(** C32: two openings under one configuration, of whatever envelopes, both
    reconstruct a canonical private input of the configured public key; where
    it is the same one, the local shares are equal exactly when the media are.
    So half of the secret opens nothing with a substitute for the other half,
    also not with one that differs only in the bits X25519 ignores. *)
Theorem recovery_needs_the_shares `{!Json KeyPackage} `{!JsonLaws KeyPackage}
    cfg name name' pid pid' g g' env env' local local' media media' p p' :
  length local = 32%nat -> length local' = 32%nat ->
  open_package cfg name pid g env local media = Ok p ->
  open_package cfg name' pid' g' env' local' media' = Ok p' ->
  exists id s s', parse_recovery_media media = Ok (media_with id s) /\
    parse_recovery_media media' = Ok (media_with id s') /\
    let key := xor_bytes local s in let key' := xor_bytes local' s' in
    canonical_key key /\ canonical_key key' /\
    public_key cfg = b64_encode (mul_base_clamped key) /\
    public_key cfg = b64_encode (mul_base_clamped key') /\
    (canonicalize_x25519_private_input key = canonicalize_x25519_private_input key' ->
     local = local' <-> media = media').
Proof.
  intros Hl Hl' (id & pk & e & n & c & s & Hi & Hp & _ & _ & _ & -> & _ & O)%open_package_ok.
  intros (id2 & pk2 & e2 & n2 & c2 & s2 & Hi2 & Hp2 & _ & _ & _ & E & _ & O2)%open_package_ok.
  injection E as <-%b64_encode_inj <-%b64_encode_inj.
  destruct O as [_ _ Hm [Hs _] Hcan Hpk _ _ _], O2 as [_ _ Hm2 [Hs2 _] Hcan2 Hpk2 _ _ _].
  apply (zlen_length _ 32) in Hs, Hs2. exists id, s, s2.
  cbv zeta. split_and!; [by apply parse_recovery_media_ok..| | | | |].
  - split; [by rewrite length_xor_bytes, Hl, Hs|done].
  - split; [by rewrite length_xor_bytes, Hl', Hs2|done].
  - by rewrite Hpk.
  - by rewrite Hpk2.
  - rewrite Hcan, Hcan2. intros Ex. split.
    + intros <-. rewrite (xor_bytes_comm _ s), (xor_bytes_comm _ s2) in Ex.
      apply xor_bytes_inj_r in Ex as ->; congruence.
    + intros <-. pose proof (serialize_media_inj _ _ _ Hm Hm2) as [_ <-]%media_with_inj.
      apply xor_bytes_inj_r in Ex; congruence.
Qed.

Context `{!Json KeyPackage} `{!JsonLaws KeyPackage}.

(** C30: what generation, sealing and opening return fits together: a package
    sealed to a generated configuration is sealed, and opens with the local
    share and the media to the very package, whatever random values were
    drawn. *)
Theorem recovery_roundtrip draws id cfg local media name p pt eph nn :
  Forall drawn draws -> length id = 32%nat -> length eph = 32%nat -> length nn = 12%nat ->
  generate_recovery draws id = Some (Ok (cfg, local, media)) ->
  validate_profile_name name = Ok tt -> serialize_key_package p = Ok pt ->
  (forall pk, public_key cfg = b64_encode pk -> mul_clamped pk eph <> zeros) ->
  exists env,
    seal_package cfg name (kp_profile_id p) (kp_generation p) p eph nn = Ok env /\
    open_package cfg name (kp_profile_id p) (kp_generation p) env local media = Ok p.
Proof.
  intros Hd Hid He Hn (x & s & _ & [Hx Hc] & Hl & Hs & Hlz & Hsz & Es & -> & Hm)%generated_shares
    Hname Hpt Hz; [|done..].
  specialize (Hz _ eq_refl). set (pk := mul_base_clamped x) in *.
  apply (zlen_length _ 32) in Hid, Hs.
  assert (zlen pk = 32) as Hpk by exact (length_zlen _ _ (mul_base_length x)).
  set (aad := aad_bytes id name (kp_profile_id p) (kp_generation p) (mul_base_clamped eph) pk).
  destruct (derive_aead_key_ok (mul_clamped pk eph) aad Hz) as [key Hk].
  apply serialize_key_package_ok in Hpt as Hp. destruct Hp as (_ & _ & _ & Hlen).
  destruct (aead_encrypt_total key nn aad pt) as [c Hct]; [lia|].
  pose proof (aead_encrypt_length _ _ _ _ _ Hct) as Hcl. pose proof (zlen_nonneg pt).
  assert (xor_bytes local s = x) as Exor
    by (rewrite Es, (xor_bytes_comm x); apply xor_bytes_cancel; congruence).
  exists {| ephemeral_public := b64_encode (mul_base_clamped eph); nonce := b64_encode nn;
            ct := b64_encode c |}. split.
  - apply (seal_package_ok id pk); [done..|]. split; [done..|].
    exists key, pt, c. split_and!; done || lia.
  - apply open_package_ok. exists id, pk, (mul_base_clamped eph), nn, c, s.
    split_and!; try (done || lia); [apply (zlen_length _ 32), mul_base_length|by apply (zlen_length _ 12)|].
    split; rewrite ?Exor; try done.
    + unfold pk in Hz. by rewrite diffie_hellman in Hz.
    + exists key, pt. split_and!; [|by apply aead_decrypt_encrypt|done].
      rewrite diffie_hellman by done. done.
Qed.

--------------------------------------------------

▸ What you need to do: Write every record above out again exactly as it stands.

▸ Solution below:
(** C32: two openings under one configuration, of whatever envelopes, both
    reconstruct a canonical private input of the configured public key; where
    it is the same one, the local shares are equal exactly when the media are.
    So half of the secret opens nothing with a substitute for the other half,
    also not with one that differs only in the bits X25519 ignores. *)
Theorem recovery_needs_the_shares `{!Json KeyPackage} `{!JsonLaws KeyPackage}
    cfg name name' pid pid' g g' env env' local local' media media' p p' :
  length local = 32%nat -> length local' = 32%nat ->
  open_package cfg name pid g env local media = Ok p ->
  open_package cfg name' pid' g' env' local' media' = Ok p' ->
  exists id s s', parse_recovery_media media = Ok (media_with id s) /\
    parse_recovery_media media' = Ok (media_with id s') /\
    let key := xor_bytes local s in let key' := xor_bytes local' s' in
    canonical_key key /\ canonical_key key' /\
    public_key cfg = b64_encode (mul_base_clamped key) /\
    public_key cfg = b64_encode (mul_base_clamped key') /\
    (canonicalize_x25519_private_input key = canonicalize_x25519_private_input key' ->
     local = local' <-> media = media').
Proof.
  intros Hl Hl' (id & pk & e & n & c & s & Hi & Hp & _ & _ & _ & -> & _ & O)%open_package_ok.
  intros (id2 & pk2 & e2 & n2 & c2 & s2 & Hi2 & Hp2 & _ & _ & _ & E & _ & O2)%open_package_ok.
  injection E as <-%b64_encode_inj <-%b64_encode_inj.
  destruct O as [_ _ Hm [Hs _] Hcan Hpk _ _ _], O2 as [_ _ Hm2 [Hs2 _] Hcan2 Hpk2 _ _ _].
  apply (zlen_length _ 32) in Hs, Hs2. exists id, s, s2.
  cbv zeta. split_and!; [by apply parse_recovery_media_ok..| | | | |].
  - split; [by rewrite length_xor_bytes, Hl, Hs|done].
  - split; [by rewrite length_xor_bytes, Hl', Hs2|done].
  - by rewrite Hpk.
  - by rewrite Hpk2.
  - rewrite Hcan, Hcan2. intros Ex. split.
    + intros <-. rewrite (xor_bytes_comm _ s), (xor_bytes_comm _ s2) in Ex.
      apply xor_bytes_inj_r in Ex as ->; congruence.
    + intros <-. pose proof (serialize_media_inj _ _ _ Hm Hm2) as [_ <-]%media_with_inj.
      apply xor_bytes_inj_r in Ex; congruence.
Qed.

Context `{!Json KeyPackage} `{!JsonLaws KeyPackage}.

(** C30: what generation, sealing and opening return fits together: a package
    sealed to a generated configuration is sealed, and opens with the local
    share and the media to the very package, whatever random values were
    drawn. *)
Theorem recovery_roundtrip draws id cfg local media name p pt eph nn :
  Forall drawn draws -> length id = 32%nat -> length eph = 32%nat -> length nn = 12%nat ->
  generate_recovery draws id = Some (Ok (cfg, local, media)) ->
  validate_profile_name name = Ok tt -> serialize_key_package p = Ok pt ->
  (forall pk, public_key cfg = b64_encode pk -> mul_clamped pk eph <> zeros) ->
  exists env,
    seal_package cfg name (kp_profile_id p) (kp_generation p) p eph nn = Ok env /\
    open_package cfg name (kp_profile_id p) (kp_generation p) env local media = Ok p.
Proof.
  intros Hd Hid He Hn (x & s & _ & [Hx Hc] & Hl & Hs & Hlz & Hsz & Es & -> & Hm)%generated_shares
    Hname Hpt Hz; [|done..].
  specialize (Hz _ eq_refl). set (pk := mul_base_clamped x) in *.
  apply (zlen_length _ 32) in Hid, Hs.
  assert (zlen pk = 32) as Hpk by exact (length_zlen _ _ (mul_base_length x)).
  set (aad := aad_bytes id name (kp_profile_id p) (kp_generation p) (mul_base_clamped eph) pk).
  destruct (derive_aead_key_ok (mul_clamped pk eph) aad Hz) as [key Hk].
  apply serialize_key_package_ok in Hpt as Hp. destruct Hp as (_ & _ & _ & Hlen).
  destruct (aead_encrypt_total key nn aad pt) as [c Hct]; [lia|].
  pose proof (aead_encrypt_length _ _ _ _ _ Hct) as Hcl. pose proof (zlen_nonneg pt).
  assert (xor_bytes local s = x) as Exor
    by (rewrite Es, (xor_bytes_comm x); apply xor_bytes_cancel; congruence).
  exists {| ephemeral_public := b64_encode (mul_base_clamped eph); nonce := b64_encode nn;
            ct := b64_encode c |}. split.
  - apply (seal_package_ok id pk); [done..|]. split; [done..|].
    exists key, pt, c. split_and!; done || lia.
  - apply open_package_ok. exists id, pk, (mul_base_clamped eph), nn, c, s.
    split_and!; try (done || lia); [apply (zlen_length _ 32), mul_base_length|by apply (zlen_length _ 12)|].
    split; rewrite ?Exor; try done.
    + unfold pk in Hz. by rewrite diffie_hellman in Hz.
    + exists key, pt. split_and!; [|by apply aead_decrypt_encrypt|done].
      rewrite diffie_hellman by done. done.
Qed.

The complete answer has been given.